Эти другие религии говорили римлянам: продолжайте поклоняться собственным богам, поклоняйтесь стольким богам, скольким хотите, только примите вдобавок еще и этого; ваши боги хороши, но мы предлагаем вам кое-что получше в каком-то конкретном смысле, некое более совершенное утверждение общей истины, примите и его тоже. Христианство же говорит: нет, все эти учения ложны, всякое идолопоклонство – смертный грех, вы должны отказаться от всех этих учений и принять только наше как единственно истинную и исключительную веру. И такого учения христиане придерживались в своей повседневной жизни, и зачастую оно касалось даже таких мелочей, как пища, которую следовало есть, и профессии, которыми следовало заниматься. Это было требование совершенно новое и непостижимое для обычного языческого разума, воспитанного в идеях неограниченного пантеона, хотя тенденцию к монотеизму и можно найти в самой развитой религиозной мысли того времени. Неудивительно, что решимость христианина скорее пойти на смерть, чем выполнить простейший обряд языческого богослужения, казалась римлянам самой упрямой и безумной глупостью. Иными словами, нужно было полностью перевернуть исконно присущие древнему разуму взгляды на вопросы религии, прежде чем новая вера смогла бы выполнить столь трудную задачу, не вполне завершенную в ту эпоху, что мы увидим ниже, когда приступим к рассмотрению того, как трансформировались христианские идеи в результате этой борьбы.
И все же, невзирая на эти препятствия и, по-видимому, небольшие шансы на успех, христианство добилось чрезвычайно быстрого прогресса в относительном увеличении количества своих сторонников. Исходящее из ничтожной провинции, от презираемого народа, провозглашенное какой-то горсткой невежественных трудяг, требующее неслыханного самоконтроля и самоотречения, обреченное со временем нажить себе могущественных врагов в высококультурном и критически настроенном обществе, на которое оно нападало, – все было против него. Но всего лишь за одно поколение оно стало успешно проповедоваться во всех центральных провинциях Римской империи и далеко за ее пределами. Во II веке его прогресс среди всех классов шел очень быстро. Менее чем за триста лет после распятия Христа оно стало признанной религией императорского двора, повсюду в империи встало на равное юридическое основание с язычеством и еще до окончания века стало единственной законной религией государства. Такой успех христианства кажется чудом, и Фримен ничуть не преувеличил, сказав так: «Чудо из чудес, более великое, чем высохшие моря и расколотые скалы, более великое, чем воскрешение мертвых к жизни, случилось, когда Август на своем троне, понтифик римских богов и сам бог для подданных Рима, склонился перед распятым жителем провинции своей империи». Христианство должно было обладать какими-то огромными преимуществами, которые компенсировали бы его трудности и позволили бы ему добиться столь скорой победы перед лицом таких преград.
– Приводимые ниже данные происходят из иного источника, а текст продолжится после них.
(** C9.  On the empty table the division raises [ZeroDivisionError], out
    of reach of the handler inside the loop, and on no other table does it
    raise that; so whenever [avg_as_path_length] returns a value the table
    was not empty. *)
Theorem avg_as_path_length_needs_entries :
  (forall w, avg_as_path_length [] w = (Raise ZeroDivisionError, w)) /\
  (forall docs w, fst (avg_as_path_length docs w) = Raise ZeroDivisionError <-> docs = []) /\
  (forall docs w f, fst (avg_as_path_length docs w) = Return f -> docs <> []).
Proof.
  split; [reflexivity |]. split.
  - intros docs w. split.
    + intros Hrun. destruct docs as [| e docs]; [reflexivity |].
      exfalso. revert Hrun. apply avg_as_path_length_divisor. discriminate.
    + intros ->. reflexivity.
  - intros docs w f Hrun ->. discriminate Hrun.
Qed.

End AverageFacts.

Lemma avg_as_path_length_needs_entries_witness :
  fst (avg_as_path_length [Sample.prepended_route] (Sample.at_time 0)) =
    Py.Return (S754_finite false 4503599627370496 (-51)) /\
  [Sample.prepended_route] <> [].
Proof.
  split; [reflexivity |].
  apply (proj2 (proj2 avg_as_path_length_needs_entries) [Sample.prepended_route]
           (Sample.at_time 0) (S754_finite false 4503599627370496 (-51))).
  reflexivity.
Defined.

Section CommunityFacts.
Import Py.

Lemma append_cons a c t : String a c +:+ t = String a (c +:+ t).
Proof. reflexivity. Qed.

Lemma append_empty t : "" +:+ t = t.
Proof. reflexivity. Qed.

Lemma prefix_append c : forall s,
  String.prefix c s = true <-> exists after, s = c +:+ after.
Proof.
  induction c as [| a c IH]; intros s.
  - split; [intros _; exists s; reflexivity | intros _; destruct s; reflexivity].
  - destruct s as [| b s]; cbn.
    + split; [discriminate | intros [after H]; discriminate H].
    + destruct (Ascii.ascii_dec a b) as [-> | Hne].
      * rewrite IH. split; intros [after H]; exists after; rewrite append_cons in *; congruence.
      * split; [discriminate | intros [after H]; rewrite append_cons in H; congruence].
Qed.

(** The test [contains] decides occurrence as a substring. *)
Lemma contains_substring_of c s : contains c s = true <-> substring_of c s.
Proof.
  unfold substring_of. split.
  - induction s as [| a s IH]; cbn [contains]; rewrite orb_true_iff.
    + intros [H | H]; [| discriminate].
      apply prefix_append in H as [after ->]. exists "", after. reflexivity.
    + intros [H | H].
      * apply prefix_append in H as [after ->]. exists "", after. reflexivity.
      * destruct (IH H) as (before & after & ->).
        exists (String a before), after. reflexivity.
  - intros (before & after & ->). induction before as [| a before IH].
    + rewrite append_empty.
      assert (Hp : String.prefix c (c +:+ after) = true)
        by (apply prefix_append; exists after; reflexivity).
      destruct (c +:+ after); cbn [contains]; rewrite Hp; reflexivity.
    + rewrite append_cons. cbn [contains]. rewrite IH. apply orb_true_r.
Qed.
Самыми важными, куда более важными, чем остальные из преимуществ, была определенность и уверенность его учения в вопросах бессмертия души и искупления греха.
Какой бы причиной его ни объясняли, факт остается фактом: общество империи чрезвычайно интересовали эти два вопроса. В последние дни республики вера римлян в их народную мифологию, возможно, ослабела, но интерес к более глубоким проблемам религии только усилился. В начальные дни империи на первый план вышел более насущный вопрос: живет ли душа после смерти? можем ли мы узнать хоть что-то о будущей жизни? – и различные формы религии, главным образом с Востока, например, культ Изиды, какое-то время собирали многочисленных приверженцев, поскольку, как казалось, предлагалось более полное откровение по этому вопросу. Когда наступили черные дни и над империей сгустились злобные тучи, другой вопрос потребовал к себе большего внимания, и на Западе привычной стала практика всевозможных искупительных обрядов восточного происхождения, чудовищно кровавых, отвратительного характера. Среди них первое место принадлежало митраизму, который в какой-то момент казался серьезным соперником христианства. Но искреннего человека, ищущего помощи в какой-то ясно осознаваемой духовной нужде, практика обрядов и ритуалов не может удовлетворить надолго, и христианство обладает огромным преимуществом перед своими соперниками в самом характере своего учения в этих вопросах и в уверенности в своей вере. Христианский учитель не говорил: я верю. Он говорил: я знаю. По вопросу о бессмертии он обращался к фактическому случаю воскресения, подтвержденному, по его словам, свидетельством множества очевидцев – основатель его веры не восстал из мертвых благодаря какому-то чудотворцу, который вызвал его к жизни заклинаниями, а воскрес сам, благодаря силе внутренней и высшей жизни, над которой не властна смерть. По вопросу о прощении греха он обращался к историям бесчисленных людей – и даже общин и племен, – преображенных силой его Евангелия от жизни во грехе и вырождении к жизни дисциплинированной и праведной.